Question

A survey was conducted in a large city to investigate public opinion on banning the use of trans fats in restaurant cooking. A random sample of 230 city residents with school-age children was selected, and another random sample of 341 city residents without school-age children was also selected. Of those with school-age children, 94 opposed the banning of trans fats, and of those without school-age children, 147 opposed the banning of trans fats. An appropriate hypothesis test was conducted to investigate whether there was a difference between the two groups of residents in their opposition to the banning of trans fats. Is there convincing statistical evidence of a difference between the two population proportions at the significance level of 0.05

Answer 1

Answer:

There is no enough evidence to claim that there is a difference between the two population proportions.

Step-by-step explanation:

We have to perform an hypothesis testing for a difference between two population proportions.

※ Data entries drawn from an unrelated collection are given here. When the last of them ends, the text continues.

(** ** Raycast *)

(** C6: for every viewpoint and every pair of output buffers, the intrinsics
    that [Raycast] passes to the volume are the viewpoint's intrinsics for a
    screen of the size of the [world_points] output buffer, packed as focal
    length and principal point; no calibrated sensor resolution takes part.
    The call goes to the volume's adaptive raycast exactly when the flag is
    set and to its fixed-step raycast otherwise, with the viewpoint's
    world-from-camera matrix and the two buffers. *)
Theorem Raycast_dispatch (FLAGS_adaptive_raycast : bool) (camera : PerspectiveCamera)
  (world_points world_normals : DeviceArray2D float4) (p : MultiStaticCameraPipeline) :
  let screen := Vector2f_of_Vector2i (DeviceArray2D_size world_points) in
  let flpp :=
    Vector4f_of (focalLength (PerspectiveCamera_intrinsics camera screen))
      (principalPoint (PerspectiveCamera_intrinsics camera screen)) in
  let world_from_camera :=
    EuclideanTransform_asMatrix (PerspectiveCamera_worldFromCamera camera) in
  (FLAGS_adaptive_raycast = true ->
   forall g points normals,
     RegularGridTSDF_AdaptiveRaycast flpp world_from_camera world_points world_normals
       (regular_grid_ p) = (g, points, normals) ->
     Raycast FLAGS_adaptive_raycast camera world_points world_normals p
     = (set_regular_grid g p, points, normals)) /\
  (FLAGS_adaptive_raycast = false ->
   forall g points normals,
     RegularGridTSDF_Raycast flpp world_from_camera world_points world_normals
       (regular_grid_ p) = (g, points, normals) ->
     Raycast FLAGS_adaptive_raycast camera world_points world_normals p
     = (set_regular_grid g p, points, normals)).
Proof.
  split; intros -> g points normals H; unfold Raycast, Raycast_flpp; now rewrite H.
Qed.

(** ** Triangulate *)

Lemma lookup_map {A B : Type} (f : A -> B) (l : list A) (k : nat) :
  map f l !! k = f <$> l !! k.
Proof. apply (list_lookup_fmap f l k). Qed.

Lemma map_fixed {A : Type} (f : A -> A) (l : list A) :
  (forall a, f a = a) -> map f l = l.
Proof.
  intros Hf. induction l as [| a l IH]; simpl; [reflexivity |]. now rewrite Hf, IH.
Qed.

(** C7: [Triangulate(T)] is the extracted mesh with every position mapped by
    [T]'s point transform and every normal by [T]'s normal transform, vertex
    by vertex: for every transform [T] and vertex index [k], position [k] is
    [T] applied as a point to position [k] of [Triangulate(identity)], normal
    [k] is [T]'s normal transform of normal [k] of [Triangulate(identity)],
    and positions, normals and faces are as many and in the same order as in
    the mesh the volume extracted, which [Triangulate(identity)] returns
    unchanged. *)
Theorem Triangulate_transforms_each_vertex {laws : TransformLaws}
  (output_from_world : Matrix4f) (p : MultiStaticCameraPipeline) :
  Triangulate Matrix4f_identity p = RegularGridTSDF_Triangulate (regular_grid_ p) /\
  (forall k : nat,
     positions (Triangulate output_from_world p) !! k
     = Matrix4f_transformPoint output_from_world
         <$> positions (Triangulate Matrix4f_identity p) !! k) /\
  (forall k : nat,
     normals (Triangulate output_from_world p) !! k
     = Matrix4f_transformNormal output_from_world
         <$> normals (Triangulate Matrix4f_identity p) !! k) /\
  length (positions (Triangulate output_from_world p))
  = length (positions (RegularGridTSDF_Triangulate (regular_grid_ p))) /\
  length (normals (Triangulate output_from_world p))
  = length (normals (RegularGridTSDF_Triangulate (regular_grid_ p))) /\
  faces (Triangulate output_from_world p)
  = faces (RegularGridTSDF_Triangulate (regular_grid_ p)).
Proof.
  assert (Hid : Triangulate Matrix4f_identity p
                = RegularGridTSDF_Triangulate (regular_grid_ p)).
  { unfold Triangulate. simpl.
    rewrite (map_fixed _ _ transformPoint_identity),
      (map_fixed _ _ transformNormal_identity).
    now destruct (RegularGridTSDF_Triangulate (regular_grid_ p)). }
  split; [assumption |]. rewrite Hid. unfold Triangulate. simpl.
  repeat split.
  - intros k. apply lookup_map.
  - intros k. apply lookup_map.
  - apply length_map.
  - apply length_map.
Qed.
(** * Mixer-SNN: the training driver [train_snn_mixer.py]

    A shallow embedding of [Trainer] (argument record, optimizer and
    learning-rate-schedule setup, run-directory naming, the per-batch
    training and evaluation passes, the epoch loop with checkpointing and
    resume) and the properties of it that the specification states.

    Conventions.
    - Python [int] is [Z]; Python [float] is the kernel's binary64 [float];
      Python [str] is [string], read as its UTF-8 bytes.
    - The deep-learning framework ([torch], [spikingjelly]) is outside the
      repository.  Its mutable objects (module, optimizer, scheduler,
      gradient scaler, generators) form one opaque run-time state, and
      every framework call is an operation of the [Backend] interface.
    - An exception is a value of [exn]; code that may raise returns a
      [result]. *)

From Stdlib Require Import ZArith List Bool Ascii String Floats Lia.
From stdpp Require Import base gmap strings pretty list.

#[local] Set Warnings "-inexact-float".
#[local] Open Scope string_scope.
#[local] Open Scope Z_scope.
#[local] Open Scope list_scope.

(** ** Exceptions *)

Inductive exn : Type :=
| NotImplementedError (msg : string)
| FileExistsError (path : string)
| FileNotFoundError (path : string)
| UnpicklingError (path : string)
| KeyError (key : string)
| ValueError (msg : string).

Inductive result (A : Type) : Type :=
| Ok (a : A)
| Raise (e : exn).
Arguments Ok {A} a.
Arguments Raise {A} e.

Definition rbind {A B} (m : result A) (k : A -> result B) : result B :=
  match m with
  | Ok a => k a
  | Raise e => Raise e
  end.

Declare Scope result_scope.
Delimit Scope result_scope with result.
Notation "'let*' x ':=' m 'in' k" := (rbind m (fun x => k))
  (at level 10, x pattern, m at level 100, k at level 200) : result_scope.

Definition is_not_None {A} (o : option A) : bool :=
  match o with Some _ => true | None => false end.

Definition raises {A} (m : result A) : Prop := exists e, m = Raise e.
Definition succeeds {A} (m : result A) : Prop := exists a, m = Ok a.

(** ** Strings *)

(** [str.lower()].  On the bytes of a string it maps [A]..[Z] to [a]..[z]
    and leaves every other byte alone; the names the trainer compares
    against are ASCII, and no non-ASCII character lower-cases to an ASCII
    letter of those names. *)
Definition is_upper (c : ascii) : bool :=
  (65 <=? nat_of_ascii c)%nat && (nat_of_ascii c <=? 90)%nat.

Definition lower_ascii (c : ascii) : ascii :=
  if is_upper c then ascii_of_nat (nat_of_ascii c + 32) else c.

Fixpoint lower (s : string) : string :=
  match s with
  | EmptyString => EmptyString
  | String c s' => String (lower_ascii c) (lower s')
  end.

(** [os.path.join] on a POSIX system, two components at a time. *)
Definition starts_with_sep (s : string) : bool :=
  match s with
  | String c _ => Ascii.eqb c "/"
  | EmptyString => false
  end.

Fixpoint ends_with_sep (s : string) : bool :=
  match s with
  | EmptyString => false
  | String c EmptyString => Ascii.eqb c "/"
  | String _ s' => ends_with_sep s'
  end.

Definition path_join (a b : string) : string :=
  if starts_with_sep b then b
  else if (String.eqb a "" || ends_with_sep a)%bool then a +:+ b
  else a +:+ "/" +:+ b.

Definition path_join3 (a b c : string) : string :=
  path_join (path_join a b) c.

(** ** The argument record built by [get_args_parser] *)

Record Args : Type := mkArgs {
  data_path : string;
  model : string;
  T : Z;
  cupy : bool;
  device : string;
  batch_size : Z;
  epochs : Z;
  workers : Z;
  opt : string;
  lr : float;
  momentum : float;
  weight_decay : float;
  lr_scheduler : string;
  lr_warmup_epochs : Z;
  lr_warmup_method : string;
  lr_warmup_decay : float;
  lr_step_size : Z;
  lr_gamma : float;
  output_dir : string;
  resume : option string;
  start_epoch : Z;
  world_size : Z;
  dist_url : string;
  seed : Z;
  amp : bool;
  clip_grad_norm : option float;
  local_rank : option Z;
  sync_bn : bool;
  (* set by [utils.init_distributed_mode] and by [main] *)
  distributed : bool;
  num_classes : Z
}.

(** The parser's defaults. *)
Definition default_args : Args := {|
  data_path := "./data"; model := "mixer"; T := 4; cupy := false;
  device := "cuda"; batch_size := 32; epochs := 90; workers := 16;
  opt := "sgd"; lr := 0.1%float; momentum := 0.9%float;
  weight_decay := 0%float; lr_scheduler := "cosa"; lr_warmup_epochs := 10;
  lr_warmup_method := "linear"; lr_warmup_decay := 0.01%float;
  lr_step_size := 30; lr_gamma := 0.1%float; output_dir := "./logs";
  resume := None; start_epoch := 0; world_size := 1; dist_url := "env://";
  seed := 42; amp := false; clip_grad_norm := None; local_rank := None;
  sync_bn := false; distributed := false; num_classes := 10
|}.

(** [args.start_epoch = e] and [args.num_classes = n]. *)
Definition set_start_epoch (e : Z) (a : Args) : Args :=
  mkArgs (data_path a) (model a) (T a) (cupy a) (device a) (batch_size a)
    (epochs a) (workers a) (opt a) (lr a) (momentum a) (weight_decay a)
    (lr_scheduler a) (lr_warmup_epochs a) (lr_warmup_method a)
    (lr_warmup_decay a) (lr_step_size a) (lr_gamma a) (output_dir a)
    (resume a) e (world_size a) (dist_url a) (seed a) (amp a)
    (clip_grad_norm a) (local_rank a) (sync_bn a) (distributed a)
    (num_classes a).

Definition set_num_classes (n : Z) (a : Args) : Args :=
  mkArgs (data_path a) (model a) (T a) (cupy a) (device a) (batch_size a)
    (epochs a) (workers a) (opt a) (lr a) (momentum a) (weight_decay a)
    (lr_scheduler a) (lr_warmup_epochs a) (lr_warmup_method a)
    (lr_warmup_decay a) (lr_step_size a) (lr_gamma a) (output_dir a)
    (resume a) (start_epoch a) (world_size a) (dist_url a) (seed a) (amp a)
    (clip_grad_norm a) (local_rank a) (sync_bn a) (distributed a) n.

(** ** What [set_optimizer] and [set_lr_scheduler] ask for *)

(** The constructor call of [torch.optim] or [torch.optim.lr_scheduler]
    the trainer makes, with its arguments. *)
Inductive OptimizerSpec : Type :=
| SGD (lr momentum weight_decay : float)
| AdamW (lr weight_decay : float).

Inductive SchedulerSpec : Type :=
| StepLR (step_size : Z) (gamma : float)
| CosineAnnealingLR (T_max : Z)
| ExponentialLR (gamma : float)
| LinearLR (start_factor : float) (total_iters : Z)
| ConstantLR (factor : float) (total_iters : Z)
| SequentialLR (warmup main : SchedulerSpec) (milestone : Z).

(** ** Names, as the specification speaks of them

    "Case-insensitive" membership, written without [lower]: two characters
    match when they are equal or are the two cases of one letter. *)
Definition spec_same_letter (c d : ascii) : bool :=
  let m := nat_of_ascii c in
  let n := nat_of_ascii d in
  (m =? n)%nat
  || ((65 <=? m)%nat && (m <=? 90)%nat && (n =? m + 32)%nat)
  || ((65 <=? n)%nat && (n <=? 90)%nat && (m =? n + 32)%nat).

Fixpoint spec_same_name (a b : string) : bool :=
  match a, b with
  | EmptyString, EmptyString => true
  | String c a', String d b' => spec_same_letter c d && spec_same_name a' b'
  | _, _ => false
  end.

Definition spec_name_in (names : list string) (given : string) : bool :=
  existsb (spec_same_name given) names.

Definition optimizer_names : list string := ["sgd"; "adamw"].
Definition scheduler_names : list string := ["step"; "cosa"; "exp"].
Definition warmup_names : list string := ["linear"; "constant"].

(** ** [get_logdir_name] *)

Section Naming.
(** [str] of a Python float (the shortest string that reads back to the
    same float): a function of the interpreter, taken as given. *)
Variable float_str : float -> string.

Definition get_logdir_name (args : Args) : string :=
  model args +:+ "_b" +:+ pretty (batch_size args)
    +:+ "_e" +:+ pretty (epochs args)
    +:+ "_" +:+ opt args +:+ "_lr" +:+ float_str (lr args)
    +:+ "_wd" +:+ float_str (weight_decay args)
    +:+ "_seed" +:+ pretty (seed args).

Definition pt_dir (args : Args) : string :=
  path_join3 (output_dir args) (get_logdir_name args) "pt".
Definition tb_dir (args : Args) : string :=
  path_join3 (output_dir args) (get_logdir_name args) "tb".
Definition args_txt (args : Args) : string :=
  path_join3 (output_dir args) (get_logdir_name args) "args.txt".
Definition checkpoint_latest (args : Args) : string :=
  path_join (pt_dir args) "checkpoint_latest.pth".
Definition checkpoint_max_test_acc1 (args : Args) : string :=
  path_join (pt_dir args) "checkpoint_max_test_acc1.pth".
End Naming.

(** ** The framework interface *)

(** The context a forward pass runs in: [torch.cuda.amp.autocast(enabled)]
    in training, [torch.inference_mode()] in evaluation. *)
Inductive ForwardCtx : Type :=
| Autocast (enabled : bool)
| InferenceMode.

Class Backend : Type := {
  tensor : Type;
  (** every mutable framework object of the run: the module with its
      parameters, buffers, gradients and neuron state, the optimizer, the
      scheduler, the gradient scaler, the random generators *)
  runtime : Type;
  model_sd : Type;
  optimizer_sd : Type;
  lr_scheduler_sd : Type;
  scaler_sd : Type;
  (** [utils.MetricLogger] *)
  metric_logger : Type;

  one_hot : Z -> tensor -> tensor;
  unsqueeze_repeat : Z -> tensor -> tensor;
  mean0 : tensor -> tensor;
  shape0 : tensor -> Z;
  item : tensor -> float;
  mse_loss : tensor -> tensor -> tensor;
  accuracy_1_5 : tensor -> tensor -> tensor * tensor;

  (** [set_deterministic(args.seed)] *)
  seed_all : Z -> runtime -> runtime;
  (** [torch.device(args.device)] *)
  select_device : string -> runtime -> runtime;
  (** [load_data] and the two [DataLoader]s: the datasets (with
      [download=True], on every process), the samplers, the loaders.  What
      the download leaves under [data_path] belongs to this state, not to
      the files of the run. *)
  load_data : Args -> runtime -> runtime;
  (** the module: [load_model], [model.to(device)], the [sync_bn]
      conversion, the criterion and the [DistributedDataParallel] wrapper *)
  build_model : Args -> runtime -> runtime;
  (** The argument checks of the constructors: the exception
      [torch.optim.SGD], [AdamW] or a scheduler class raises for these
      arguments, if it raises one (a [ValueError] for a value out of
      range). *)
  optimizer_error : OptimizerSpec -> option exn;
  scheduler_error : SchedulerSpec -> option exn;
  build_optimizer : OptimizerSpec -> runtime -> runtime;
  build_scaler : runtime -> runtime;
  build_lr_scheduler : SchedulerSpec -> runtime -> runtime;
  poisson_encode : tensor -> runtime -> tensor * runtime;
  forward : ForwardCtx -> tensor -> runtime -> tensor * runtime;
  model_train : runtime -> runtime;
  model_eval : runtime -> runtime;
  zero_grad : runtime -> runtime;
  backward : tensor -> runtime -> runtime;
  scaler_scale : tensor -> runtime -> tensor;
  scaler_unscale_ : runtime -> runtime;
  clip_grad_norm_ : float -> runtime -> runtime;
  scaler_step : runtime -> runtime;
  scaler_update : runtime -> runtime;
  optimizer_step : runtime -> runtime;
  reset_net : runtime -> runtime;
  lr_scheduler_step : runtime -> runtime;
  sampler_set_epoch : Z -> runtime -> runtime;
  current_lr : runtime -> float;

  model_state_dict : runtime -> model_sd;
  optimizer_state_dict : runtime -> optimizer_sd;
  lr_scheduler_state_dict : runtime -> lr_scheduler_sd;
  scaler_state_dict : runtime -> scaler_sd;
  model_load_state_dict : model_sd -> runtime -> runtime;
  optimizer_load_state_dict : optimizer_sd -> runtime -> runtime;
  lr_scheduler_load_state_dict : lr_scheduler_sd -> runtime -> runtime;
  scaler_load_state_dict : scaler_sd -> runtime -> runtime;

  ml_new : metric_logger;
  ml_update : string -> float -> Z -> metric_logger -> metric_logger;
  ml_synchronize : metric_logger -> metric_logger;
  ml_global_avg : string -> metric_logger -> float
}.
(** C10. For the same spine list, the index buffer of wireframe mode is
    4/3 as long as the one of filled mode (four indices per triangle
    instead of three, for the same number of triangles), and the fourth
    index of every 4-tuple is the first index of that tuple. *)
Theorem wireframe_index_buffer {libm : Libm} context_w context_f spines mesh_w mesh_f :
  valid_spine_list spines ->
  wireframe (config context_w) = true ->
  wireframe (config context_f) = false ->
  par_streamlines_draw_lines context_w spines = Returned mesh_w ->
  par_streamlines_draw_lines context_f spines = Returned mesh_f ->
  3 * zlength (triangle_indices mesh_w) = 4 * zlength (triangle_indices mesh_f) /\
  num_triangles mesh_w = num_triangles mesh_f /\
  zlength (triangle_indices mesh_w) = 4 * num_triangles mesh_w /\
  zlength (triangle_indices mesh_f) = 3 * num_triangles mesh_f /\
  forall t, 0 <= t < num_triangles mesh_w ->
    index_at mesh_w (4 * t + 3) = index_at mesh_w (4 * t).
Proof.
  intros Hvalid Hw Hf Hret_w Hret_f.
  destruct (returned_mesh_sizes context_w spines mesh_w Hvalid Hret_w)
    as (_ & Tw & _ & _ & Lw).
  destruct (returned_mesh_sizes context_f spines mesh_f Hvalid Hret_f)
    as (_ & Tf & _ & _ & Lf).
  rewrite Hw in Lw. rewrite Hf in Lf. unfold ind_per_tri in Lw, Lf.
  repeat split; try lia.
  intros t Ht. unfold index_at.
  destruct Hvalid as (Hwf & _).
  destruct (draw_lines_returned context_w spines Hwf mesh_w Hret_w)
    as (_ & _ & _ & _ & E).
  assert (Htuples : closed_tuples (triangle_indices mesh_w)).
  { rewrite E; cbn [triangle_indices]; unfold written.
    apply draw_spines_tuples; exact Hw. }
  replace (Z.to_nat (4 * t + 3)) with (4 * Z.to_nat t + 3)%nat by lia.
  replace (Z.to_nat (4 * t)) with (4 * Z.to_nat t)%nat by lia.
  apply closed_tuples_nth; [exact Htuples|].
  unfold zlength in Lw. lia.
Qed.

Lemma wireframe_index_buffer_witness :
  let mesh_w :=
    mesh_of (par_streamlines_draw_lines (libm := ref_libm)
               (par_streamlines_create_context
                  (simple_config 3 true PAR_U_MODE_NORMALIZED_DISTANCE))
               header_spines) in
  let mesh_f := mesh_of (par_streamlines_draw_lines (libm := ref_libm) header_context header_spines) in
  triangle_indices mesh_w = [0; 1; 2; 0; 2; 1; 3; 2; 2; 3; 4; 2; 4; 3; 5; 4] /\
  triangle_indices mesh_f = [0; 1; 2; 2; 1; 3; 2; 3; 4; 4; 3; 5] /\
  3 * zlength (triangle_indices mesh_w) = 4 * zlength (triangle_indices mesh_f) /\
  index_at mesh_w (4 * 2 + 3) = index_at mesh_w (4 * 2).
Proof.
  intros mesh_w mesh_f.
  assert (Hw : par_streamlines_draw_lines (libm := ref_libm)
                 (par_streamlines_create_context
                    (simple_config 3 true PAR_U_MODE_NORMALIZED_DISTANCE))
                 header_spines = Returned mesh_w) by (vm_compute; reflexivity).
  assert (Hf : par_streamlines_draw_lines (libm := ref_libm) header_context header_spines
               = Returned mesh_f) by (vm_compute; reflexivity).
  destruct (wireframe_index_buffer
              (par_streamlines_create_context
                 (simple_config 3 true PAR_U_MODE_NORMALIZED_DISTANCE))
              header_context header_spines mesh_w mesh_f header_spines_valid
              eq_refl eq_refl Hw Hf) as (H43 & _ & _ & _ & Hclose).
  split; [vm_compute; reflexivity|].
  split; [vm_compute; reflexivity|].
  split; [exact H43|].
  apply Hclose. vm_compute. split; [discriminate|reflexivity].
Defined.

(* ================================================================== *)
(** ** Seam closure and butt caps *)

Lemma nth_ends {A} (a0 a1 l0 l1 : A) (body : list A) (m : Z) d :
  zlength body = m ->
  let blk := [a0; a1] ++ body ++ [l0; l1] in
  zlength blk = m + 4 /\
  nth (Z.to_nat 0) blk d = a0 /\
  nth (Z.to_nat 1) blk d = a1 /\
  nth (Z.to_nat (m + 2)) blk d = l0 /\
  nth (Z.to_nat (m + 2 + 1)) blk d = l1.
Proof.
  unfold zlength; intros Hm; cbn zeta.
  split; [rewrite !length_app; cbn [length]; lia|].
  split; [reflexivity|]. split; [reflexivity|].
  change ([a0; a1] ++ body ++ [l0; l1]) with (a0 :: a1 :: body ++ [l0; l1]).
  replace (Z.to_nat (m + 2)) with (S (S (length body + 0))) by lia.
  replace (Z.to_nat (m + 2 + 1)) with (S (S (length body + 1))) by lia.
  cbn [nth]. rewrite !app_nth2_plus. split; reflexivity.
Qed.

(** The boundary vertices of spine [k], as one spine writes them. *)
Lemma spine_block_positions {libm : Libm} context spines mesh k :
  valid_spine_list spines ->
  par_streamlines_draw_lines context spines = Returned mesh ->
  (k < length (spine_lengths spines))%nat ->
  exists b,
    let blk :=
      sp_positions
        (draw_spine (thickness (config context)) (closed spines)
           (wireframe (config context)) (u_mode (config context))
           (vertices spines) (spine_length_of spines k)
           (first_vertex spines k) b) in
    forall j, 0 <= j < zlength blk ->
      position_at mesh (first_output spines k + j) = nth (Z.to_nat j) blk origin.
Proof.
  intros (Hwf & Hall & Hsum) Hret Hk.
  destruct (draw_lines_returned context spines Hwf mesh Hret)
    as (_ & _ & _ & _ & ->).
  unfold written, position_at; cbn [vertex_positions].
  destruct (draw_spines_block (thickness (config context)) (closed spines)
              (wireframe (config context)) (u_mode (config context))
              (vertices spines) (spine_lengths spines) k 0 0 Hall Hk)
    as (b & pre_p & post_p & _ & _ & Ep & Lp & _).
  cbn zeta in Ep. rewrite Z.add_0_l in Ep.
  exists b. cbn zeta. intros j Hj.
  unfold spine_length_of, first_vertex, first_output.
  rewrite Ep. apply nth_block; assumption.
Qed.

The null hypothesis will state that both proportions are the same, and the alternative hypothesis will state that they differ. This would be than a two-side hypothesis test.

We can write this as:

$H_0: \pi_1-\pi_2=0\\\\H_a:\pi_1-\pi_2\neq0$

The significance level for this test is 0.05.

The sample of city residents with school-age children has a sample size n1=230 and a sample proportion p1=0.41

$p_1=X_1/N_1=94/230=0.41$

The sample of city residents without school-age children has a sample size n2=341 and a sample proportion p2=0.51

$p_2=X_2/N_2=147/341=0.43$

The weighted p, needed to calculate the standard error, is the weighted average of both sample proportions:

$p=\dfrac{n_1p_1+n_2p_2}{n_1+n_2}=\dfrac{230*0.41+341*0.51}{230+341}=\dfrac{94+147}{571} =\dfrac{241}{571}=0.42$

The standard error of the difference of proportions can now be calculated as:

$\sigma_p=\sqrt{\dfrac{p(1-p)}{n_1}+\dfrac{p(1-p)}{n_2}}=\sqrt{\dfrac{0.42*0.58}{230}+\dfrac{0.42*0.58}{341}}\\\\\\\sigma_p=\sqrt{\dfrac{0.2436}{230}+\dfrac{0.2436}{341}}=\sqrt{0.00106+0.00071}=\sqrt{0.00177}\\\\\\\sigma_p=0.042$

The test statistic z is:

$z=\dfrac{p_1-p_2}{\sigma_p}=\dfrac{0.41-0.43}{0.042}= \dfrac{0.020}{0.042}= 0.476$

The P-value for this two side test and this value of the z-statistic is:

$P-value=2*P(z>0.476)=0.634$

The P-value is bigger than the significance level, so the effect is not significant. The null hypothesis failed to be rejected.

There is no enough evidence to claim that there is a difference between the two population proportions.